▸ Work task
Only one stretch of the data below is wanted: the lines starting at the one with "pglob := glob0;" and ending at the one with "served 0 (FSMkdirReq", both included, given again exactly.

▸ Entries supplied
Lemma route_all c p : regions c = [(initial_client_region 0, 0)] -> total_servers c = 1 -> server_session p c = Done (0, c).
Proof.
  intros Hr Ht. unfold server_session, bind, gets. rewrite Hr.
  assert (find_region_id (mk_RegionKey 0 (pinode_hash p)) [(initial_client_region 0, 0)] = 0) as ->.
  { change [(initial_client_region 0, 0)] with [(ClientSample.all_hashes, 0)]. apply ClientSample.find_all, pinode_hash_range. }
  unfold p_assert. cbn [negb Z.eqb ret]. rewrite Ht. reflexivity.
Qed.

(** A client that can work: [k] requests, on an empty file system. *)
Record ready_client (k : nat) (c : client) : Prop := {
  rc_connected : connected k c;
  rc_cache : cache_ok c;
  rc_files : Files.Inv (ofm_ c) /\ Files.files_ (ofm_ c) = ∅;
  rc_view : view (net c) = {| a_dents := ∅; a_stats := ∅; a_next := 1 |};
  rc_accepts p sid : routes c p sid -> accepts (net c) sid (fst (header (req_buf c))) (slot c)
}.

---

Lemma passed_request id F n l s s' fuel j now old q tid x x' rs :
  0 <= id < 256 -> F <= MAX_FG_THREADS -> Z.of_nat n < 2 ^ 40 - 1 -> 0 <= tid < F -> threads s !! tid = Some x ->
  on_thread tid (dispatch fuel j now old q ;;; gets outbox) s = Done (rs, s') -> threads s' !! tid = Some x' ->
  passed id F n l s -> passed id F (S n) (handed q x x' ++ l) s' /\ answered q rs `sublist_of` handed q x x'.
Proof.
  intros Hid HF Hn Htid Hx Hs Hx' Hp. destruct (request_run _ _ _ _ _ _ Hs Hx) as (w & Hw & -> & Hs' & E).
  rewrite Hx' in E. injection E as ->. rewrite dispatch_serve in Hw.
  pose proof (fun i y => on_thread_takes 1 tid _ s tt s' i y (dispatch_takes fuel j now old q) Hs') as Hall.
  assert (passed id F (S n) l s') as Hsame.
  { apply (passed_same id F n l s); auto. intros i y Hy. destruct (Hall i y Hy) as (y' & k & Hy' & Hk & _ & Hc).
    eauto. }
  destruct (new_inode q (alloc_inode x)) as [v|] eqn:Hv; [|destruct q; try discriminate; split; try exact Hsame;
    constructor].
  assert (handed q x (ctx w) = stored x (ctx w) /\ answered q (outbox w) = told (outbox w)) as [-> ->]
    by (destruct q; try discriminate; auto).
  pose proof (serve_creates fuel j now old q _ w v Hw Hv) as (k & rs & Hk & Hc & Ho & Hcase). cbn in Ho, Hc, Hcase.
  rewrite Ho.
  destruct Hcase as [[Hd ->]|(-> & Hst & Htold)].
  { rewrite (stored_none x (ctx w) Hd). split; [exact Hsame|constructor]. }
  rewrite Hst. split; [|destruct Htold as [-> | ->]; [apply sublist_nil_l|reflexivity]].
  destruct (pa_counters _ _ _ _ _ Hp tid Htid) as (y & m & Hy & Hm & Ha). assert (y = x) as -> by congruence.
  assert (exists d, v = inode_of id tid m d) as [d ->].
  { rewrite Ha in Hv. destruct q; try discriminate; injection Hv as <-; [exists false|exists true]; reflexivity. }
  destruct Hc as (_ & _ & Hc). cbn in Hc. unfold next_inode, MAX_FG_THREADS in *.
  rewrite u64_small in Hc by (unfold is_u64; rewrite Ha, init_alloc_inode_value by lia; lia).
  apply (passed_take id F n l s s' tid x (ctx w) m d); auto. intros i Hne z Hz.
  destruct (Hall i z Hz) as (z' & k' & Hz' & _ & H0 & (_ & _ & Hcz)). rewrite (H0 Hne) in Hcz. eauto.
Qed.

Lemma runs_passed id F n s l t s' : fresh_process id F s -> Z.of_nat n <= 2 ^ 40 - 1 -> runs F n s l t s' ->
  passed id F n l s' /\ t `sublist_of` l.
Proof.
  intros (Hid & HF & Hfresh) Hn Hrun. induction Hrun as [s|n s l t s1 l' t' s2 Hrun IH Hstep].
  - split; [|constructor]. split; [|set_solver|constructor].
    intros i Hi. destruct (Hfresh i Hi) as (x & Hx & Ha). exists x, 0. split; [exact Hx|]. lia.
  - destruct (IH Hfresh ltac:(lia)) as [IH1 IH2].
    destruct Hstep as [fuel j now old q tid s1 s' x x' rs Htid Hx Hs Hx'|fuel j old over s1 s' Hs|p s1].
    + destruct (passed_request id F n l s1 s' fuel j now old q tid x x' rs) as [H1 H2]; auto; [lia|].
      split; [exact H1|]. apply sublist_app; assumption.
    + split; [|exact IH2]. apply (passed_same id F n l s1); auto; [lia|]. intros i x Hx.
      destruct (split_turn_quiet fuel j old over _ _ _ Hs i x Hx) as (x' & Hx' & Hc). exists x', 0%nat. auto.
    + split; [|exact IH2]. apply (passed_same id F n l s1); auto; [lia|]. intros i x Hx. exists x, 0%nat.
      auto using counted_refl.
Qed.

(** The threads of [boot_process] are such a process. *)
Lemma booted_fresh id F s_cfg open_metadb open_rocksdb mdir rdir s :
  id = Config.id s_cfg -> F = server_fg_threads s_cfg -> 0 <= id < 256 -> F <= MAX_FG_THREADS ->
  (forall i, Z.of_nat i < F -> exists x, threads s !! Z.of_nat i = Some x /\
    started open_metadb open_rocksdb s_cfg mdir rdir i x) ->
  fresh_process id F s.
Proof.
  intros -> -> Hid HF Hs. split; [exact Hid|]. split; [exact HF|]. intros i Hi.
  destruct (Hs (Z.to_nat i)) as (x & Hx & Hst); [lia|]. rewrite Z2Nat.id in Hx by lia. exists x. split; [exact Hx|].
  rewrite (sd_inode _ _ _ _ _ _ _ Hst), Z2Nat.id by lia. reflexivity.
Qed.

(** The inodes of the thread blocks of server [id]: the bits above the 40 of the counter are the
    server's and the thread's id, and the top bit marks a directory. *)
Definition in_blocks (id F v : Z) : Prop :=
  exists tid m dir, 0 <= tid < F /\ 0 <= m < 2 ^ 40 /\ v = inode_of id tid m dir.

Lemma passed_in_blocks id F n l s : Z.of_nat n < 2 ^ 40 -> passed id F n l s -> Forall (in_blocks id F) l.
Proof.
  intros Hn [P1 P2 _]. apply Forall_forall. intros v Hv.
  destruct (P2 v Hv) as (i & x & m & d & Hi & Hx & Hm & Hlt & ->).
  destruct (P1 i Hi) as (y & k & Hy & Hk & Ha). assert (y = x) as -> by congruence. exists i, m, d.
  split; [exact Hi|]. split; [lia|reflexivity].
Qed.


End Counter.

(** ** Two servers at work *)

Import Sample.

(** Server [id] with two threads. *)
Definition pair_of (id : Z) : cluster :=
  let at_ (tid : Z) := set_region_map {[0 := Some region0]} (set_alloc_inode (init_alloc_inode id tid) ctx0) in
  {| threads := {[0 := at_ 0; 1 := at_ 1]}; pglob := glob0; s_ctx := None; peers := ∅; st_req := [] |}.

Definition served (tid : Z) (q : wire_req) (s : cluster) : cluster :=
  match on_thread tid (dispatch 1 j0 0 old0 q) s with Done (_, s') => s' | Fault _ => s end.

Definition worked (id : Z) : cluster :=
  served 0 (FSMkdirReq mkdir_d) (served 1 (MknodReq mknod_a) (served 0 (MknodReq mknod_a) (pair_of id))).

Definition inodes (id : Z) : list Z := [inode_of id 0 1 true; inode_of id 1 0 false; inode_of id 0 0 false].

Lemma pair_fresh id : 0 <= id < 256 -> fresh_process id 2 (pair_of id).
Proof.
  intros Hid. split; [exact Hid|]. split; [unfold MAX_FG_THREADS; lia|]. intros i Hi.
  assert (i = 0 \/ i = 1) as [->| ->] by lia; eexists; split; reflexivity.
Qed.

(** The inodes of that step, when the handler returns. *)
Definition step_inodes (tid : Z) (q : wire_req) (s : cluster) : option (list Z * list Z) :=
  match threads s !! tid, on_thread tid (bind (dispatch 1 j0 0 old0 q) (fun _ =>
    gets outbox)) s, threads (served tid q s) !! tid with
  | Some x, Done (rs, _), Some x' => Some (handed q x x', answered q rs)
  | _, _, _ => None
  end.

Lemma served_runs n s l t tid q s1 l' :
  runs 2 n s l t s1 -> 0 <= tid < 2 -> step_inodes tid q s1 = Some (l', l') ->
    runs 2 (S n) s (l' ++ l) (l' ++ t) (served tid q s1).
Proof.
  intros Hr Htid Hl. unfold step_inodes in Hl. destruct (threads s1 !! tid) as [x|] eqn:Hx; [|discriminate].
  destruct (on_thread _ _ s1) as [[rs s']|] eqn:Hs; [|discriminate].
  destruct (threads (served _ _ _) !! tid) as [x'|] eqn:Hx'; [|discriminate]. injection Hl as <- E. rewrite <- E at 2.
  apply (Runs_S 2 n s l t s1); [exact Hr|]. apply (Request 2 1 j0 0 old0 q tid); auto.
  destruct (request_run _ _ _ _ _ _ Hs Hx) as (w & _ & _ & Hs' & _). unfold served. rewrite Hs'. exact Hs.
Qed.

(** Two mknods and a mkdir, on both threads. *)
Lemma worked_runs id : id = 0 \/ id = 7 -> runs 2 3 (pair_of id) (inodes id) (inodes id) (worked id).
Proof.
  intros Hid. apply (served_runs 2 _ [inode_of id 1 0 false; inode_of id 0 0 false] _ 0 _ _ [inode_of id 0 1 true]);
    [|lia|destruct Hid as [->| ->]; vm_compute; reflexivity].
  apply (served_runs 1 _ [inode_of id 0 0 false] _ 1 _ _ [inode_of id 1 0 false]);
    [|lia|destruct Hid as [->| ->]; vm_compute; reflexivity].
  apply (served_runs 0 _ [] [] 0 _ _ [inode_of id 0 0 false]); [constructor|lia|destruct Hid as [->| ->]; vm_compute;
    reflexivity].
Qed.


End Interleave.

▸ Reply to the task
  {| threads := {[0 := at_ 0; 1 := at_ 1]}; pglob := glob0; s_ctx := None; peers := ∅; st_req := [] |}.

Definition served (tid : Z) (q : wire_req) (s : cluster) : cluster :=
  match on_thread tid (dispatch 1 j0 0 old0 q) s with Done (_, s') => s' | Fault _ => s end.

Definition worked (id : Z) : cluster :=
  served 0 (FSMkdirReq mkdir_d) (served 1 (MknodReq mknod_a) (served 0 (MknodReq mknod_a) (pair_of id))).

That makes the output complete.